Na presente acção de impugnação judicial da regularidade e licitude do despedimento – a correr termos no Tribunal Judicial da Comarca de Aveiro – Juízo do Trabalho de Santa Maria da Feira – Juiz 2 – em que é TRABALHADORA B… e EMPREGADORA C…, Unipessoal LDA., foi proferido despacho, em 11.03.2019, a julgar ilícito o despedimento de que a TRABALHADORA foi alvo por parte da EMPREGADORA por esta não ter requerido o parecer prévio da CITE, nos termos dos artigos 63º, nº1 e nº3, al. a), 381º, al. d), todos do CT e, consequentemente, foi a EMPREGADORA condenada a pagar à TRABALHADORA as retribuições que deixou de auferir desde 03.12.2018, à razão mensal de € 580,00 e até ao trânsito em julgado da decisão que declarou a ilicitude do despedimento, acrescida de juros de mora, à taxa legal de 4%, desde a data do vencimento de cada prestação em falta.

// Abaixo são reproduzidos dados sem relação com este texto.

(* ===== verification/Prelude.v ===== *)
(** * Codex quota scheduler: a verification development

    The program is a plugin for a proxy that serves requests with a pool of
    codex accounts.  It keeps what it knows of the quota of each account,
    picks the account of each request, refreshes and probes quota in the
    background, rewrites credentials when they rotate, and retries requests on
    other models.  Its sources are the Go files of the repository's root; names
    of definitions are those of the sources.

    ** How Go is modelled

    Structs are records with a field update [r <| f := v |>], enumerations are
    inductive types, maps are [gmap]s whose iteration order is a parameter
    ([MapRange]), pointers are options, errors are values of a sum ([result]).
    Machine integers are integers with their wrap-around written out ([i64],
    [u64]), floating point is binary64 ([Float64]), times are nanoseconds since
    year 1.  Files are their bytes or their decoded content, and every file
    operation may fail; a crash is a failure at a named point.  Interleavings
    are step relations.  SHA-256 and the canonical form of JSON are
    parameters of the files that use them.  JSON texts are parsed by the model
    ([Json]); the parser has fuel twice the length of its text plus one, which
    [Json.parse_fuel] shows to be enough; other loops that are not structural
    take as fuel the length of the text they shorten each time round.

    ** Files

    - [Prelude]: records, integers, time, sorting, map iteration, results.
      [GoStrings], [Text]: string functions; [Float64]: floating point;
      [Json]: JSON texts.
    - Configuration: [RetryChain] (retry_chain.go), [Config] (config.go),
      [Durations] and [Rfc3339] (the duration and date texts of Go's time package),
      [FloatExact] and [Sizes] (sizes as text), [Settings] (the decoded file of config.go and the
      settings page of management.go), [UserData] (user_data.go, disk_state.go).
    - Scheduling: [Models] (models.go), [Circuit] and [State] (state.go: the
      account table, admission, logs, refresh deadlines), [Trial] (trial.go: the
      registry of trials with its compare-and-swap), [Selection] (selection.go),
      [Capability] (capability.go: tiers of the roster), [Availability] and
      [Scheduler] (scheduler.go), [SchedulerSnapshot] (scheduler_snapshot.go:
      picks under interference), [Annotations] (annotations.go), [Probe]
      (probe.go).
    - Roster and background work: [Roster] (roster_controller.go), [RosterFlight]
      (the callers that wait for a running synchronisation), [ProbeWindow]
      (probe_classify.go, probe_state.go: the controller of a probe),
      [Coordinator] and [TypedReads] (coordinator.go: the event loop of
      background operations and its shared reads), [HttpSlots] (the slots of its
      outgoing calls).
    - Durable state: [StateStore] (state_store.go, runtime_state.go), [Fence]
      (fence.go), [ProbeWAL] (probe_wal.go), [Identity] (identity.go),
      [CredentialWAL] (credential_wal.go), [Bindings] (binding_registry.go),
      [Managed] (managed_lifecycle.go).
    - Refresher: [RefreshLoop] (refresh_controller.go and the background loop of
      refresh.go), [RosterGate] (the gates of refresh.go on the lifecycle of the
      roster), [Auth] (auth.go and the rewrite of an auth file), [Refresh] (the
      refresh of one account in refresh.go, run on a copy of the state whose
      journal is applied afterwards, auth_transaction.go), [RefreshPass] (the
      passes over the accounts, the manual refresh, the pick's requests),
      [Publish] (how a confirmed roster or a settled credential becomes the state
      of all of them, with a failure at every store, and how a result is applied).
    - Probe runtime: [ProbeRuntime] (probe_runtime.go: the windows in memory and
      in the durable state), [ProbeSequence] (the probe sequence, its failures
      and the due and recovery passes).  What other goroutines do while a
      sequence waits is an argument; theorems assume that it follows the log.
    - Requests: [RetryClassify] (retry_classify.go), [RetryFrames]
      (retry_frames.go and the buffers of retry_runtime.go), [RetryRequest] and
      [RetryRuntime] (retry_runtime.go, retry_hostcall.go).
    - Quota: [Quota] (quota.go), [Usage] (usage.go, stream_observer.go,
      request_complete.go), [Headers] (the quota of response headers).
    - Management: [Status] (the status payload of management.go), [Decode] (JSON
      into the records of the requests' bodies), [Management] (the routes and
      handlers of management.go and the entry point in dispatch.go).
    - Entry points: [Dispatch] (dispatch.go, quota_provider.go and the publication
      of scheduler_snapshot.go), [PickActivity] (pick_activity.go and the log of a
      decision), [HostAdapter] (runtime_host_adapter.go and the envelopes of main.go).
    - Texts: [Redact] (the patterns of refresh.go that find secrets, searched as
      package regexp does, and the redaction), [Diagnostics] (the summary of the
      answer of a failed probe).  Files that only pass texts on take the redaction
      as a parameter.

    ** What the theorems show

    - Picks: the account picked is usable, the best in the order the code
      gives (the class before the priorities) and, where it needs a trial, holds one that nobody else holds; the pick ends.
    - Background work: one job runs per account, no more calls run than there are
      slots and slots are given back, one synchronisation runs at a time, results are
      applied once and only while current, no caller is left waiting, shared reads are fresh; a
      probe is sent at most once, also across restarts, and only on evidence.
    - Refresher: the loop wakes no later than the earliest deadline, a requested
      refresh or probe pass is served, no request leaves while the roster forbids
      it, and late notifications never replace newer ones.  A pass that is
      current refreshes exactly the listed accounts that are due, each once; a refresh records only what
      the host answered, and uses a rotated token only once it is saved.  A
      published roster is the one admitted, bound, on record and in force, a
      publication that fails publishes nothing, and an operator's confirmation of
      a credential is all or nothing.
    - Probe runtime: the passes implement the protocol of the write-ahead log, so
      no attempt is sent twice by the program; a request that may have been sent
      stays on record until it is verified (unless its account leaves the roster),
      recovery only verifies, and a hold of the roster stops every window.
    - Auth files: extraction does not depend on the order of a map where the file
      is unambiguous, and a rewritten file reads back as written, its expiry to the
      second.
    - Durable state: an update is all or nothing, fences never repeat, a state
      file that could not be read is never taken for a clean start again.
    - Settings and user data: whatever configuration was read, the settings page
      shows it so that saving the page gives it back; the file of the user's data
      survives crashes at every step of a save and of the migration (a crash while a
      damaged file is being replaced is the exception stated with the theorem).
    - Management: a change of the user's data is saved before it is in force, and
      a restart reads what an acknowledged change left; the resource routes expose
      nothing, the registered routes are the served ones, and the status page
      shows the accounts of the roster in the scheduler's order, written out.
    - Entry points: an acknowledged change is in force again after a restart, a
      reported usage limit keeps its account out of the picks that follow, and the
      pump of pick activity serves the latest pick.
    - Texts: a redacted text holds no bearer token, and does not depend on the values
      of its quoted secret fields; where no secret is found it is unchanged.
    - Credentials and bindings: the plugin's own recent rotations are never taken
      for a login of somebody else, a credential is sent to the host only after its
      plan is durable, an account that returns to the roster outdates old tokens,
      and an account the plugin disabled stays on record as
      its own until it is enabled again.
    - Retries: whatever the host answers, the streams are opened and closed by
      the rules, the client receives the output of one attempt only, attempts
      follow the plan, and the frames of a stream decide an attempt in order.
    - Quota: payloads decode consistently and only usage limits mark accounts.
    Theorems that exhibit a defect of the code are stated on concrete inputs and
    named after what goes wrong.

    ** Not modelled

    The table of methods of dispatch.go and the construction of the plugin in main.go,
    which only call what is modelled; the transport of bytes through the C ABI; the
    rendering of answers as HTML or JSON (management.go, management_page.go), YAML
    decoding of the configuration and the JSON encoding of the user's data, which are
    the libraries'; the channels behind the entry points of coordinator.go; and the
    replacement of files by the operating system. *)

From stdpp Require Export base gmap strings list sets sorting.
From Stdlib Require Export ZArith Lia SpecFloat.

A EMPREGADORA veio recorrer pedindo a revogação do despacho e a sua substituição por outro que ordene a remessa dos autos à 1ª instância para que proceda a julgamento dos factos articulados pela recorrente no articulado motivador do despedimento, concluindo do seguinte modo:
1. À data da prolação da decisão de despedimento com justa causa da Trabalhadora – 30.11.2018 – esta já não era trabalhadora lactante, tal como definido no artigo 63º, nº1 do CT, pelo que carecia a recorrente de solicitar o parecer prévio da CITE.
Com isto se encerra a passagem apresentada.